そうなれば有力者に売るか自前のクラブの馬にするだろう。今から振り返ってみれば、あのタイミングを逃せば、悠馬がこれだけの能力を持つグランフェリスを買うことはできなかった……かもしれない。長距離に強い牝馬なんて競走馬としても繫殖牝馬としても需要がないから、案外1歳、2歳になっても売れ残っていたかもしれない。

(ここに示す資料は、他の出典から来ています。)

(** * Minesweeper-AI: the knowledge base of [minesweeper.py]

    A shallow embedding of the classes [Sentence] and [MinesweeperAI] of
    [src/minesweeper.py], and the properties of its inference loop
    [add_knowledge].

    Python sets of cells are [gset Cell] (extensional equality, as
    [set.__eq__]); Python integers are [Z]; the lists [self.knowledge] and
    [new_sentences] are Rocq lists in Python order (index 0 first), so that
    [list.append] adds at the end and [list.pop()] takes from the end. *)

From stdpp Require Import gmap list sets.
From Stdlib Require Import ZArith Lia.

Open Scope Z_scope.
Set Warnings "-clear-no-such-hyp,-level-tolerance".

(** A cell is the tuple [(i, j)] of Python integers. *)
Abbreviation Cell := (Z * Z)%type (only parsing).

(** ** class Sentence *)

Record Sentence : Type := mkSentence { cells : gset Cell; count : Z }.

(** [Sentence.__eq__]: same cells and same count.  On the record this is
    Leibniz equality, which is decidable. *)
#[global] Instance Sentence_eq_dec : EqDecision Sentence.
Proof. solve_decision. Defined.

Module Sent.

(** [known_mines]: [self.cells] when [len(self.cells) == self.count],
    otherwise the method falls off its end and returns [None]. *)
Definition known_mines (s : Sentence) : option (gset Cell) :=
  if decide (Z.of_nat (size (cells s)) = count s) then Some (cells s) else None.

(** [known_safes]: [self.cells] when [self.count == 0], otherwise [None]. *)
Definition known_safes (s : Sentence) : option (gset Cell) :=
  if decide (count s = 0) then Some (cells s) else None.

(** [mark_mine]: when the cell is in the sentence, remove it and decrease
    the count. *)
Definition mark_mine (c : Cell) (s : Sentence) : Sentence :=
  if decide (c ∈ cells s)
  then mkSentence (cells s ∖ {[c]}) (count s - 1)
  else s.

(** [mark_safe]: when the cell is in the sentence, remove it. *)
Definition mark_safe (c : Cell) (s : Sentence) : Sentence :=
  if decide (c ∈ cells s)
  then mkSentence (cells s ∖ {[c]}) (count s)
  else s.

End Sent.

(** ** class MinesweeperAI *)

Record MinesweeperAI : Type := mkAI {
  height : Z;
  width : Z;
  moves_made : gset Cell;
  mines : gset Cell;
  safes : gset Cell;
  knowledge : list Sentence
}.

(** [MinesweeperAI.__init__] *)
Definition init (h w : Z) : MinesweeperAI := mkAI h w ∅ ∅ ∅ [].

Definition set_knowledge (K : list Sentence) (ai : MinesweeperAI) : MinesweeperAI :=
  mkAI (height ai) (width ai) (moves_made ai) (mines ai) (safes ai) K.

(** [set.add] guarded by [if cell not in ...], as the source writes it. *)
Definition add_if_absent (c : Cell) (X : gset Cell) : gset Cell :=
  if decide (c ∈ X) then X else X ∪ {[c]}.

(** [MinesweeperAI.mark_mine]: record the mine, then call
    [Sentence.mark_mine] on every sentence of [self.knowledge]. *)
Definition mark_mine (c : Cell) (ai : MinesweeperAI) : MinesweeperAI :=
  mkAI (height ai) (width ai) (moves_made ai)
       (add_if_absent c (mines ai)) (safes ai)
       (Sent.mark_mine c <$> knowledge ai).

(** [MinesweeperAI.mark_safe] *)
Definition mark_safe (c : Cell) (ai : MinesweeperAI) : MinesweeperAI :=
  mkAI (height ai) (width ai) (moves_made ai)
       (mines ai) (add_if_absent c (safes ai))
       (Sent.mark_safe c <$> knowledge ai).

(** ** add_knowledge *)

(** *** The seeded sentence (lines 229-257) *)

(** [range(-1, 2)] *)
Definition offsets : list Z := [-1; 0; 1].

(** The pairs [(i, j)] in the order of the two nested loops. *)
Definition offset_pairs : list (Z * Z) :=
  i ← offsets; j ← offsets; [(i, j)].

Definition in_bounds (ai : MinesweeperAI) (c : Cell) : Prop :=
  (c.1 <= height ai - 1 ∧ c.1 >= 0) ∧ (c.2 <= width ai - 1 ∧ c.2 >= 0).

#[global] Instance in_bounds_dec ai c : Decision (in_bounds ai c).
Proof. unfold in_bounds. apply _. Defined.

(** One turn of the body of the nested loops: the state is
    [(temp_set, count_adjuster)]. *)
Definition seed_step (ai : MinesweeperAI) (cell : Cell)
    (st : gset Cell * Z) (d : Z * Z) : gset Cell * Z :=
  let new_cell : Cell := (cell.1 + d.1, cell.2 + d.2) in
  if decide (in_bounds ai new_cell) then
    if decide (new_cell ∉ safes ai) then
      if decide (new_cell ∉ mines ai)
      then (st.1 ∪ {[new_cell]}, st.2)
      else (st.1, st.2 + 1)
    else st
  else st.

(** [Sentence(temp_set, count - count_adjuster)], computed in the state
    reached after [self.mark_safe(cell)]. *)
Definition seed_sentence (ai : MinesweeperAI) (cell : Cell) (cnt : Z) : Sentence :=
  let r := foldl (seed_step ai cell) (∅, 0) offset_pairs in
  mkSentence r.1 (cnt - r.2).

(** *** generate_new_knowledge (lines 208-226) *)

(** [if temp not in new_sentences and temp not in self.knowledge and
    temp.cells != set(): new_sentences.append(temp)] *)
Definition try_append (K : list Sentence) (temp : Sentence)
    (ns : list Sentence) : list Sentence :=
  if decide ((temp ∉ ns) ∧ (temp ∉ K) ∧ cells temp ≠ ∅) then ns ++ [temp] else ns.

(** The body of the inner [for s2] loop. *)
Definition gen_pair (K : list Sentence) (s1 s2 : Sentence)
    (ns : list Sentence) : list Sentence :=
  if decide (s1 ≠ s2 ∧ count s1 ≠ 0 ∧ count s2 ≠ 0) then
    let ns1 :=
      if decide (cells s2 ⊆ cells s1)
      then try_append K (mkSentence (cells s1 ∖ cells s2) (count s1 - count s2)) ns
      else ns in
    if decide (cells s1 ⊆ cells s2)
    then try_append K (mkSentence (cells s2 ∖ cells s1) (count s2 - count s1)) ns1
    else ns1
  else ns.

(** Both loops run over [tuple(self.knowledge)], which the function does
    not change. *)
Definition generate_new_knowledge (K : list Sentence)
    (ns : list Sentence) : list Sentence :=
  foldl (λ ns1 s1, foldl (λ ns2 s2, gen_pair K s1 s2 ns2) ns1 K) ns K.

(** *** The marking pass (lines 285-295) *)

(** [for c in tuple(X): self.mark_mine(c)] *)
Definition mark_mines (X : gset Cell) (ai : MinesweeperAI) : MinesweeperAI :=
  foldl (λ a c, mark_mine c a) ai (elements X).

Definition mark_safes (X : gset Cell) (ai : MinesweeperAI) : MinesweeperAI :=
  foldl (λ a c, mark_safe c a) ai (elements X).

(** [if mines:] is false for [None] and for the empty set. *)
Definition truthy (o : option (gset Cell)) : option (gset Cell) :=
  match o with
  | Some X => if decide (X = ∅) then None else Some X
  | None => None
  end.

(** The body of [for s in self.knowledge], for the sentence at index [i].
    The sentence object is read again for [known_safes], after the calls
    of [mark_mine] have changed it in place. *)
Definition mark_at (ai : MinesweeperAI) (i : nat) : MinesweeperAI :=
  match knowledge ai !! i with
  | None => ai
  | Some s =>
      let ai1 :=
        match truthy (Sent.known_mines s) with
        | Some X => mark_mines X ai
        | None => ai
        end in
      match knowledge ai1 !! i with
      | None => ai1
      | Some s' =>
          match truthy (Sent.known_safes s') with
          | Some X => mark_safes X ai1
          | None => ai1
          end
      end
  end.

(** The list keeps its length during the pass, only the sentences change. *)
Definition marking_pass (ai : MinesweeperAI) : MinesweeperAI :=
  foldl mark_at ai (seq 0 (length (knowledge ai))).

(** *** Pruning (lines 297-313) *)

(** [list.remove(x)]: drop the first element equal to [x]; [ValueError]
    ([None]) when there is none. *)
Fixpoint list_remove (x : Sentence) (l : list Sentence) : option (list Sentence) :=
  match l with
  | [] => None
  | y :: l' => if decide (x = y) then Some l' else (y ::.) <$> list_remove x l'
  end.

(** [list.count(x)] *)
Definition list_count (x : Sentence) (l : list Sentence) : nat :=
  length (filter (λ y, y = x) l).

(** [for s in tuple(l): if s.cells == set(): l.remove(s)] *)
Definition remove_empty (l : list Sentence) : option (list Sentence) :=
  foldl (λ acc s, cur ← acc;
                  if decide (cells s = ∅) then list_remove s cur else Some cur)
        (Some l) l.

(** [for s in tuple(l): if l.count(s) > 1: l.remove(s)] *)
Definition remove_duplicates (l : list Sentence) : option (list Sentence) :=
  foldl (λ acc s, cur ← acc;
                  if decide (1 < list_count s cur)%nat then list_remove s cur else Some cur)
        (Some l) l.

(** *** The two loops (lines 264-337) *)

(** What running a piece of the code can give: it returns, it raises an
    exception ([IndexError] of [pop], [ValueError] of [remove]), or the
    model's fuel is used up before the loop ends. *)
Inductive outcome (A : Type) : Type :=
  | Returned (a : A)
  | Raised
  | OutOfFuel.
Arguments Returned {A} a.
Arguments Raised {A}.
Arguments OutOfFuel {A}.

Definition obind {A B} (m : outcome A) (k : A → outcome B) : outcome B :=
  match m with
  | Returned a => k a
  | Raised => Raised
  | OutOfFuel => OutOfFuel
  end.

Definition of_option {A} (o : option A) : outcome A :=
  match o with Some a => Returned a | None => Raised end.

Notation "x ←← m ; k" := (obind m (λ x, k))
  (at level 20, m at level 100, k at level 200, only parsing, right associativity).

(** [new_sentences.pop()]: the last element and the list without it. *)
Definition pop (ns : list Sentence) : option (Sentence * list Sentence) :=
  match reverse ns with
  | [] => None
  | t :: r => Some (t, reverse r)
  end.

(** Lines 285-313: the marking pass, then the four pruning loops, in the
    order of the source. *)
Definition mark_and_prune (ai : MinesweeperAI) (ns : list Sentence)
    : option (MinesweeperAI * list Sentence) :=
  let ai1 := marking_pass ai in
  K1 ← remove_empty (knowledge ai1);
  ns1 ← remove_empty ns;
  K2 ← remove_duplicates K1;
  ns2 ← remove_duplicates ns1;
  Some (set_knowledge K2 ai1, ns2).

(** The inner [while True] (lines 278-322).  The test of line 317 is
    written as in the source: the sizes taken before the pass are compared
    with [>] against the sizes after it ([num_mines > len(self.mines)] is
    [len(self.mines) < num_mines]). *)
Fixpoint inner_loop (fuel : nat) (ai : MinesweeperAI) (ns : list Sentence)
    : outcome (MinesweeperAI * list Sentence) :=
  match fuel with
  | O => OutOfFuel
  | S fuel' =>
      let num_mines := size (mines ai) in
      let num_safes := size (safes ai) in
      match mark_and_prune ai ns with
      | None => Raised
      | Some (ai', ns') =>
          if decide ((size (mines ai') < num_mines)%nat ∨ (size (safes ai') < num_safes)%nat)
          then inner_loop fuel' ai' (generate_new_knowledge (knowledge ai') ns')
          else Returned (ai', ns')
      end
  end.

(** The body of the outer [while True] up to the test of line 336. *)
Definition outer_body (fuel : nat) (ai : MinesweeperAI) (ns : list Sentence)
    : outcome (MinesweeperAI * list Sentence) :=
  match pop ns with
  | None => Raised
  | Some (test_sentence, ns0) =>
      if decide (test_sentence ∉ knowledge ai) then
        let ai1 := set_knowledge (knowledge ai ++ [test_sentence]) ai in
        inner_loop fuel ai1 (generate_new_knowledge (knowledge ai1) ns0)
      else Returned (ai, ns0)
  end.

そして昔よりも地方から中央への転厩が「昔に比べて」容易になったことも挙げられる。
今は地方競馬にJRA認定競争もあり、地方で活躍した馬は中央に転厩しやすくなった。他ならぬ悠馬自身がピンフッカーとしてそういう馬を中央競馬に転売している。回収率重視の馬主は、地方馬を中央に転厩させ、また地方に戻すことだってよくある。
整理しよう。
注目度が高い馬、特に血統の良い馬は産まれる前から馬主が目を付けている。それは極端だとしても、素質のある馬を早期選別しやすくなったのは間違いない。そして地方でデビューしても強ければ中央に転厩するのが合理的だし、逆に中央から地方に転厩することも当たり前。昔のように「都落ち」などと揶揄されることもあまりない。
特殊な理由が無い限り、地方所属のままである理由が減った。ハードルが低くなったと言っても地方馬が中央で走る出走枠は限定されている。だからより合理的な考え方をする時代だ。
その特殊な例、それが零細馬主の悠馬に買われてしまったグランフェリスだった。